There's a lot going on in Philly right now. I know some people have heard about PCA Mt. Airy, the second clinic that's in the works. What most people don't know — and it's still not to be made public knowledge yet please kthx — is that I am also doing my best to put things in place for a move to Tucson in August. Last night I got a call from the lead teacher at a free charter school (with goats!) saying that there was a place for my daughter there if I still wanted it. Yes please, I screamed.
I know this all sounds crazy, and like there's too many plans for change happening, how can this possibly work? You're gonna have to trust me on that, mostly. Light some candles for me while you're at it too, please.
One thing that has been hammered home around these POCA parts is that #1. Clinics are most stable without a lot of transition going on, and what we want most of all — more than lots of money — is clinic stability and job stability. But another thing that is constantly emphasized is that your clinic needs to be able to survive without your personality — it has to be able to weather the storms of owners and punks leaving and getting sick and having babies, etc. Some inspiring person somewhere said once or twice that the only thing we can actually count on in this life is change, so what I am really grappling with right now is how to brave all of this crazy change while keeping the clinic's stability in mind and holding out the big picture that I too ultimately want some stability in my and my daughter's life. This is where the idea that the philly clinics need to be able to survive without my personality really gets important. And the other question here is this: when does personality become a barrier to patients? I'll get to that later.
Ideally, of course, patients are coming to your clinic for acupuncture, and to be in charge of their own body's healing process. What's the reality? How many of us have patients that we know disappear if we go out of town, and wait to get their weekly treatment until we get back? The reality is that people get attached. They get attached to certain chairs, and they definitely get attached to certain acupuncturists. It's easy enough to say hey, I'm leaving town, go see Sarah or Billy please.. But the reality is, just like when Korben left, a lot of them will leave when I do. Hopefully not too many. Eventually they'll probably be back. The clinic is still in a rough place from that transition — and now another big one is on its way.

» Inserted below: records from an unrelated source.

(* ===== verification/Firmware.v ===== *)
(** * kernel/cmos.cpp, kernel/acpi.cpp: the clock chip and the ACPI root table

    [cmos::init] switches the periodic interrupt of the clock chip on; what the
    chip does with its two ports is the class [Rtc].  [acpi::init] looks for the
    root table in the BIOS area and reports it; of the table only the checksum is
    used. *)
From S2P Require Import Prelude Memory Paging PageTables PageOps CString Stdio Printf TypedPorts Io Serial Vga Console Reports Dumps Pic.

#[local] Arguments wrap : simpl never.

(** ** CMOS *)

Definition CMOS_COMMAND : TypedPorts.port TypedPorts.write := TypedPorts.Port 0x70.
Definition CMOS_DATA : TypedPorts.port TypedPorts.readwrite := TypedPorts.Port 0x71.
Definition CMOS_NMI_DISABLE : Z := 0x80.
Definition RTC_SELECT_B : Z := 0x0B.
Definition RTC_SELECT_C : Z := 0x0C.
Definition RTC_ENABLE_INTERRUPT : Z := Z.shiftl 1 6.

(** [cmos::init]; the result is [is_initialized]. *)
Definition cmos_init {D} `{Ports D} : io D bool :=
  _ ← TypedPorts.outb CMOS_COMMAND (Z.lor CMOS_NMI_DISABLE RTC_SELECT_B);
  value ← TypedPorts.inb CMOS_DATA;
  _ ← TypedPorts.outb CMOS_COMMAND (Z.lor CMOS_NMI_DISABLE RTC_SELECT_B);
  _ ← TypedPorts.outb CMOS_DATA (Z.lor value RTC_ENABLE_INTERRUPT);
  _ ← TypedPorts.outb CMOS_COMMAND (Z.lor CMOS_NMI_DISABLE RTC_SELECT_C);
  _ ← TypedPorts.inb CMOS_DATA;
  _ ← unmask_irq CMOS_RTC;
  mret true.

(** The clock chip: a register is selected through the command port, whose top bit
    holds back non-maskable interrupts, and read or written through the data port;
    after an access nothing is known about the selection, and reading register C
    clears it.  The interrupt controllers have ports of their own. *)
Class Rtc (D : Type) `{Hp : Ports D} `{Hc : !Pic8259 D} := {
  rtc_reg : D -> Z -> Z;
  rtc_selected : D -> Z;
  nmi_disabled : D -> bool;
  rtc_byte d r : 0 <= rtc_reg d r < 256;
  rtc_select v d : 0 <= v < 256 -> let d' := port_out (TypedPorts.val CMOS_COMMAND) v d in
    rtc_selected d' = v `mod` 128 /\ nmi_disabled d' = Z.testbit v 7 /\ forall r, rtc_reg d' r = rtc_reg d r;
  rtc_read d : exists d', port_in (TypedPorts.val CMOS_DATA) d = (rtc_reg d (rtc_selected d), d') /\
    nmi_disabled d' = nmi_disabled d /\ master d' = master d /\ slave d' = slave d /\
    forall r, rtc_reg d' r = if (r =? rtc_selected d) && (r =? RTC_SELECT_C) then 0 else rtc_reg d r;
  rtc_write v d : 0 <= v < 256 -> rtc_selected d <> RTC_SELECT_C -> let d' := port_out (TypedPorts.val CMOS_DATA) v d in
    nmi_disabled d' = nmi_disabled d /\ forall r, rtc_reg d' r = if r =? rtc_selected d then v else rtc_reg d r;
  rtc_other_out p v d : p <> TypedPorts.val CMOS_COMMAND -> p <> TypedPorts.val CMOS_DATA ->
    nmi_disabled (port_out p v d) = nmi_disabled d /\ forall r, rtc_reg (port_out p v d) r = rtc_reg d r;
  rtc_other_in p d : p <> TypedPorts.val CMOS_DATA ->
    nmi_disabled (port_in p d).2 = nmi_disabled d /\ forall r, rtc_reg (port_in p d).2 r = rtc_reg d r
}.

Section cmos.
Context {D : Type} `{Rtc D}.

Lemma chips_out p v (d : D) : p = TypedPorts.val CMOS_COMMAND \/ p = TypedPorts.val CMOS_DATA ->
  master (port_out p v d) = master d /\ slave (port_out p v d) = slave d.
Proof. intros [->| ->]; split; [rewrite out_master|rewrite out_slave|rewrite out_master|rewrite out_slave]; done. Qed.

(** Unmasking a line leaves the clock chip alone. *)
Lemma unmask_rtc c (d : D) d' : unmask_irq c d = Ok (tt, d') ->
  nmi_disabled d' = nmi_disabled d /\ forall r, rtc_reg d' r = rtc_reg d r.
Proof.
  intros Hu. unfold unmask_irq, mbind, io_bind, inb in Hu.
  assert (irq_port c <> TypedPorts.val CMOS_COMMAND /\ irq_port c <> TypedPorts.val CMOS_DATA) as [Hn1 Hn2] by (unfold irq_port; case_if; done).
  pose proof (rtc_other_in (irq_port c) d Hn2) as [H1 H2].
  destruct (port_in (irq_port c) d) as [v d1] eqn:E. cbn [snd] in H1, H2.
  injection Hu as <-. destruct (rtc_other_out (irq_port c) (u8 (Z.land (u8 v) (Z.lnot (irq_bit c)))) d1 Hn1 Hn2) as [H3 H4].
  split; [congruence|]. intros r. by rewrite H4, H2.
Qed.

Lemma masked_chips c (d d' : D) : master d' = master d -> slave d' = slave d -> masked c d' = masked c d.
Proof. intros Hm Hs. unfold masked, chip_of. by rewrite Hm, Hs. Qed.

We are talking about this stuff pretty much all of the time right now, it feels like. Or maybe it's just that I am thinking about it all of the time, I don't know. We have strategies in place and will have more before the time comes for me to take my name all the way off of the schedule. One of the things I am really excited about though is the fact that even after I leave, whether I end up still being part owner at both clinics or not, depending…, is that this Mt. Airy clinic #2 is going to be just another PCA. It's not getting a whole new clinic personality — not that it's not a different clinic, of course, but that there are going to be certain very key elements that it will have in common with PCA #1 and that will stay that way regardless of me and my personality. Obviously people have opened second — and soon, a third WCA is on the way — clinics and that's not new. What's new is the idea that these two PCA clinics with the same-ish name, logo, paperwork, connected by a common URL, POCAPoint, and practice fusion patient base could co-exist and cooperate in the same city *even without an owner in common.* Honestly to me this feels like nothing less than removing a huge barrier for patients, not to mention just making things a hell of a lot easier for the new clinic. Just like the local food co-op that has three branches around town — I'm probably more likely to go to one of them because I have already been to the other one. I see brand new restaurants open up all the time up and down Germantown Avenue, and I see a lot of them fail. Most recently, a second Iron Hill Brewery opened up there, the first is in a town about 40 minutes away — and has been packed from day one. It's so busy you shouldn't even bother trying to get a table there on a friday or saturday night. All because people know the brand.
I am so interested to see how this could work in other cities as more and more cities start to have multiple clinics. There are the regional nodes, of course… Seattle is an incredible example. How can people share resources and remove more barriers for patients? How can we cooperate with each other within this cooperative on a very real, daily basis? I only know what this looks like here now, of course, but I love the idea of clinics somehow welcoming new clinics to town by just being plain old clinics, getting the personality out of the way, sharing names and logos and websites and patient bases. Maybe this will pave the way somehow for patients to get the idea that just like it's not about it being “Fancypants Clinic Name,” it's also not about it being Ellen Vincent L.Ac or David Lesseps L F'ing Ac or whoever… it's just about getting acupuncture. And it will make us all be able to be more stable when the storms come, and travel and DO THINGS LIKE GO TO POCAFESTS!!!!!! (BTW GO REGISTER NOW).
everyone here is so fucking brave. There's nothing easy going on around here, and honestly I know I couldn't be making any of these big plans without all of you. I can't wait to see you all at POCAfest GO REGISTER PLEASE RIGHT NOW. kthx.